Definition syscall16_sigreturn : M (EmuState W) unit :=
  (* the syscall number *)
  _ ← on_guest (fun _ => pop_stack16);
  syscall_sigreturn.

Definition handler_generic (sig : Z) : M (EmuState W) unit :=
  let qnx_sig := map_sig_host_to_qnx sig in
  if qnx_sig =? -1
  then throw (GuestStateException "Received signal, it is registered, but not QNX signal.")
  else
    _ ← signal_raise qnx_sig;
    signal_tail.

Definition host_handler (off : Z) : SigHandler :=
  if off =? Sigset.Qnx.QSIG_DFL then SigDfl
  else if off =? Sigset.Qnx.QSIG_IGN then SigIgn
  else if off =? Sigset.Qnx.QSIG_ERR then SigErr
  else StaticHandlerGeneric.

(** The guest's table entry. *)
Definition set_action (qnx_sig : Z) (handler : FarPointer) (mask : Z) : M (EmuState W) Z :=
  si ← qnx_sigtab qnx_sig true;
  match si with
  | None => throw (Undefined "sigtab")
  | Some si =>
      _ ← host_store (si + 8) (le_bytes 2 0);
      e ← get;
      _ ← (match m_bits e with
           | B32 => host_store si (le_bytes 4 (Types.m_offset handler))
           | B16 => host_store si (le_bytes 2 (Types.m_offset handler)
                                   ++ le_bytes 2 (Types.m_segment handler))
           end);
      _ ← host_store (si + 4) (le_bytes 4 mask);
      mret Errno.Qnx.QEOK
  end.
(* ===== verification/WireFormat.v ===== *)
(** * WireFormat: the messages as they lie in memory

    What the message files [msg/*.qmsg] mean to the guest, written out: for every
    message its type, its subtype, the sizes of its request and its reply, and
    the absolute offset and the type of every field, with the embedded structures
    spelled out and without any of the machinery of [Layout].  [QnxMsg] proves
    that the structures it declares come out like this. *)

From S2P Require Import Prelude Types Layout.

(** The fields with their places, and the size. *)
Definition places : Type := nat * list (string * nat * ftype).
Record Wire := mkWire { wire_type : Z; wire_subtype : option Z; wire_request : places; wire_reply : places }.

#[local] Notation U := (TInt false).
#[local] Notation I := (TInt true).
#[local] Notation B := TBytes.

(** [io.qmsg]. *)
Definition wire_io : list (string * Wire) := [
  ("io_open", mkWire 257%Z None
    (280, [
      ("type", 0, U 2); ("open.fd", 2, I 2); ("open.unit", 4, U 2); ("open.version_cycle", 6, U 1);
      ("open.eflag", 7, U 1); ("open.nid", 8, I 4); ("open.pid", 12, I 2); ("open.sflag", 14, U 2);
      ("open.oflag", 16, U 2); ("open.mode", 18, U 2); ("open.zero", 20, U 4); ("file", 24, B 256)])
    (2, [
      ("status", 0, U 2)]));
  ("close", mkWire 258%Z None
    (8, [
      ("type", 0, U 2); ("fd", 2, I 2); ("padd_1", 4, U 4)])
    (2, [
      ("status", 0, U 2)]));
  ("handle", mkWire 265%Z None
    (280, [
      ("type", 0, U 2); ("open.fd", 2, I 2); ("open.unit", 4, U 2); ("open.version_cycle", 6, U 1);
      ("open.eflag", 7, U 1); ("open.nid", 8, I 4); ("open.pid", 12, I 2); ("open.sflag", 14, U 2);
      ("open.oflag", 16, U 2); ("open.mode", 18, U 2); ("open.zero", 20, U 4); ("file", 24, B 256)])
    (2, [
      ("status", 0, U 2)]));
  ("rename", mkWire 262%Z None
    (536, [
      ("type", 0, U 2); ("open.fd", 2, I 2); ("open.unit", 4, U 2); ("open.version_cycle", 6, U 1);
      ("open.eflag", 7, U 1); ("open.nid", 8, I 4); ("open.pid", 12, I 2); ("open.sflag", 14, U 2);
      ("open.oflag", 16, U 2); ("open.mode", 18, U 2); ("open.zero", 20, U 4); ("from", 24, B 256);
      ("to", 280, B 256)])
    (2, [
      ("status", 0, U 2)]));
  ("chdir", mkWire 272%Z None
    (22, [
      ("fd", 0, I 2); ("unit", 2, U 2); ("version_cycle", 4, U 1); ("eflag", 5, U 1);
      ("nid", 6, I 4); ("pid", 10, I 2); ("sflag", 12, U 2); ("oflag", 14, U 2); ("mode", 16, U 2);
      ("zero", 18, U 4)])
    (2, [
      ("status", 0, U 2)]));
  ("read", mkWire 259%Z None
    (8, [
      ("type", 0, U 2); ("fd", 2, I 2); ("nbytes", 4, U 2); ("zero", 6, U 2)])
    (8, [
      ("status", 0, U 2); ("nbytes", 2, U 2); ("zero", 4, U 4)]));
  ("write", mkWire 260%Z None
    (8, [
      ("type", 0, U 2); ("fd", 2, I 2); ("nbytes", 4, U 2); ("zero", 6, U 2)])
    (6, [
      ("status", 0, U 2); ("nbytes", 2, U 2); ("zero", 4, U 2)]));
  ("lseek", mkWire 261%Z None
    (12, [
      ("type", 0, U 2); ("fd", 2, I 2); ("offset", 4, I 4); ("whence", 8, U 2); ("zero", 10, U 2)])
    (8, [
      ("status", 0, U 2); ("zero", 2, U 2); ("offset", 4, U 4)]));
  ("stat", mkWire 277%Z None
    (280, [
      ("type", 0, U 2); ("args.fd", 2, I 2); ("args.unit", 4, U 2); ("args.version_cycle", 6, U 1);
      ("args.eflag", 7, U 1); ("args.nid", 8, I 4); ("args.pid", 12, I 2); ("args.sflag", 14, U 2);
      ("args.oflag", 16, U 2); ("args.mode", 18, U 2); ("args.zero", 20, U 4); ("path", 24, B 256)])
    (60, [
      ("status", 0, U 2); ("padd_1", 2, U 2); ("stat.ino", 4, U 4); ("stat.dev", 8, U 4);
      ("stat.size", 12, I 4); ("stat.rdev", 16, U 4); ("stat.userland_uid", 20, U 4);
      ("stat.userland_gid", 24, U 4); ("stat.ftime", 28, I 4); ("stat.mtime", 32, I 4);
      ("stat.atime", 36, I 4); ("stat.ctime", 40, I 4); ("stat.padd_1", 44, U 2);
      ("stat.mode", 46, U 2); ("stat.uid", 48, U 2); ("stat.gid", 50, U 2);
      ("stat.nlink", 52, U 2); ("stat.padd_2", 54, U 4); ("stat.padd_3", 58, U 1);
      ("stat.status", 59, U 1)]));
  ("fstat", mkWire 266%Z None
    (8, [
      ("type", 0, U 2); ("fd", 2, U 2); ("zero", 4, U 4)])
    (60, [
      ("status", 0, U 2); ("padd_1", 2, U 2); ("stat.ino", 4, U 4); ("stat.dev", 8, U 4);
      ("stat.size", 12, I 4); ("stat.rdev", 16, U 4); ("stat.userland_uid", 20, U 4);
      ("stat.userland_gid", 24, U 4); ("stat.ftime", 28, I 4); ("stat.mtime", 32, I 4);
      ("stat.atime", 36, I 4); ("stat.ctime", 40, I 4); ("stat.padd_1", 44, U 2);
      ("stat.mode", 46, U 2); ("stat.uid", 48, U 2); ("stat.gid", 50, U 2);
      ("stat.nlink", 52, U 2); ("stat.padd_2", 54, U 4); ("stat.padd_3", 58, U 1);
      ("stat.status", 59, U 1)]));
  ("readdir", mkWire 274%Z None
    (8, [
      ("type", 0, U 2); ("fd", 2, U 2); ("ndirs", 4, U 1); ("padd_1", 5, U 1); ("padd_2", 6, U 1);
      ("padd_3", 7, U 1)])
    (8, [
      ("status", 0, U 2); ("ndirs", 2, U 1); ("padd_1", 3, U 1); ("padd_2", 4, U 4)]));
  ("rewinddir", mkWire 275%Z None
    (4, [
      ("type", 0, U 2); ("fd", 2, U 2)])
    (2, [
      ("status", 0, U 2)]));
  ("fcntl_flags", mkWire 270%Z None
    (8, [
      ("type", 0, U 2); ("fd", 2, U 2); ("mask", 4, U 2); ("bits", 6, U 2)])
    (4, [
      ("status", 0, U 2); ("flags", 2, U 2)]));
  ("dup", mkWire 264%Z None
    (12, [
      ("type", 0, U 2); ("src_fd", 2, U 2); ("src_pid", 4, I 2); ("padd_1", 6, U 2);
      ("dst_fd", 8, U 2); ("padd_2", 10, U 2)])
    (2, [
      ("status", 0, U 2)]));
  ("fpathconf", mkWire 263%Z None
    (6, [
      ("type", 0, U 2); ("fd", 2, U 2); ("idx", 4, U 2)])
    (6, [
      ("status", 0, U 2); ("padd_1", 2, U 2); ("value", 4, I 2)]));
  ("chmod", mkWire 267%Z None
    (6, [
      ("type", 0, U 2); ("fd", 2, U 2); ("mode", 4, U 2)])
    (2, [
      ("status", 0, U 2)]));
  ("chown", mkWire 268%Z None
    (8, [
      ("type", 0, U 2); ("fd", 2, U 2); ("gid", 4, U 2); ("uid", 6, U 2)])
    (2, [
      ("status", 0, U 2)]));
  ("utime", mkWire 269%Z None
    (16, [
      ("type", 0, U 2); ("fd", 2, U 2); ("actime", 4, I 4); ("mod", 8, I 4); ("cur_flag", 12, U 2);
      ("zero", 14, U 2)])
    (2, [
      ("status", 0, U 2)]));
  ("ioctl", mkWire 276%Z None
    (12, [
      ("type", 0, U 2); ("fd", 2, I 2); ("request", 4, U 2); ("nbytes", 6, U 2);
      ("padd_1", 8, U 4)])
    (8, [
      ("status", 0, U 2); ("ret_val", 2, U 2); ("padd_1", 4, U 4)]));
  ("qioctl", mkWire 279%Z None
    (12, [
      ("type", 0, U 2); ("fd", 2, I 2); ("request", 4, U 2); ("nbytes", 6, U 2);
      ("padd_1", 8, U 4)])
    (12, [
      ("status", 0, U 2); ("ret_val", 2, U 2); ("padd_1", 4, U 4); ("padd_2", 8, U 4)]));
  ("lock", mkWire 271%Z None
    (22, [
      ("type", 0, U 2); ("lock.fd", 2, I 2); ("lock.cmd", 4, U 2); ("lock.type", 6, U 2);
      ("lock.whence", 8, U 2); ("lock.start", 10, I 4); ("lock.len", 14, U 4);
      ("lock.pid", 18, I 2); ("lock.padd_1", 20, U 2)])
    (22, [
      ("status", 0, U 2); ("lock.fd", 2, I 2); ("lock.cmd", 4, U 2); ("lock.type", 6, U 2);
      ("lock.whence", 8, U 2); ("lock.start", 10, I 4); ("lock.len", 14, U 4);
      ("lock.pid", 18, I 2); ("lock.padd_1", 20, U 2)]))]%nat.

→ Your goal:
Print the records above verbatim from their first line to the line containing "Definition set_action (qnx_sig", both included, and stop there.

→ Answer section:
Definition syscall16_sigreturn : M (EmuState W) unit :=
  (* the syscall number *)
  _ ← on_guest (fun _ => pop_stack16);
  syscall_sigreturn.

Definition handler_generic (sig : Z) : M (EmuState W) unit :=
  let qnx_sig := map_sig_host_to_qnx sig in
  if qnx_sig =? -1
  then throw (GuestStateException "Received signal, it is registered, but not QNX signal.")
  else
    _ ← signal_raise qnx_sig;
    signal_tail.

Definition host_handler (off : Z) : SigHandler :=
  if off =? Sigset.Qnx.QSIG_DFL then SigDfl
  else if off =? Sigset.Qnx.QSIG_IGN then SigIgn
  else if off =? Sigset.Qnx.QSIG_ERR then SigErr
  else StaticHandlerGeneric.

(** The guest's table entry. *)
Definition set_action (qnx_sig : Z) (handler : FarPointer) (mask : Z) : M (EmuState W) Z :=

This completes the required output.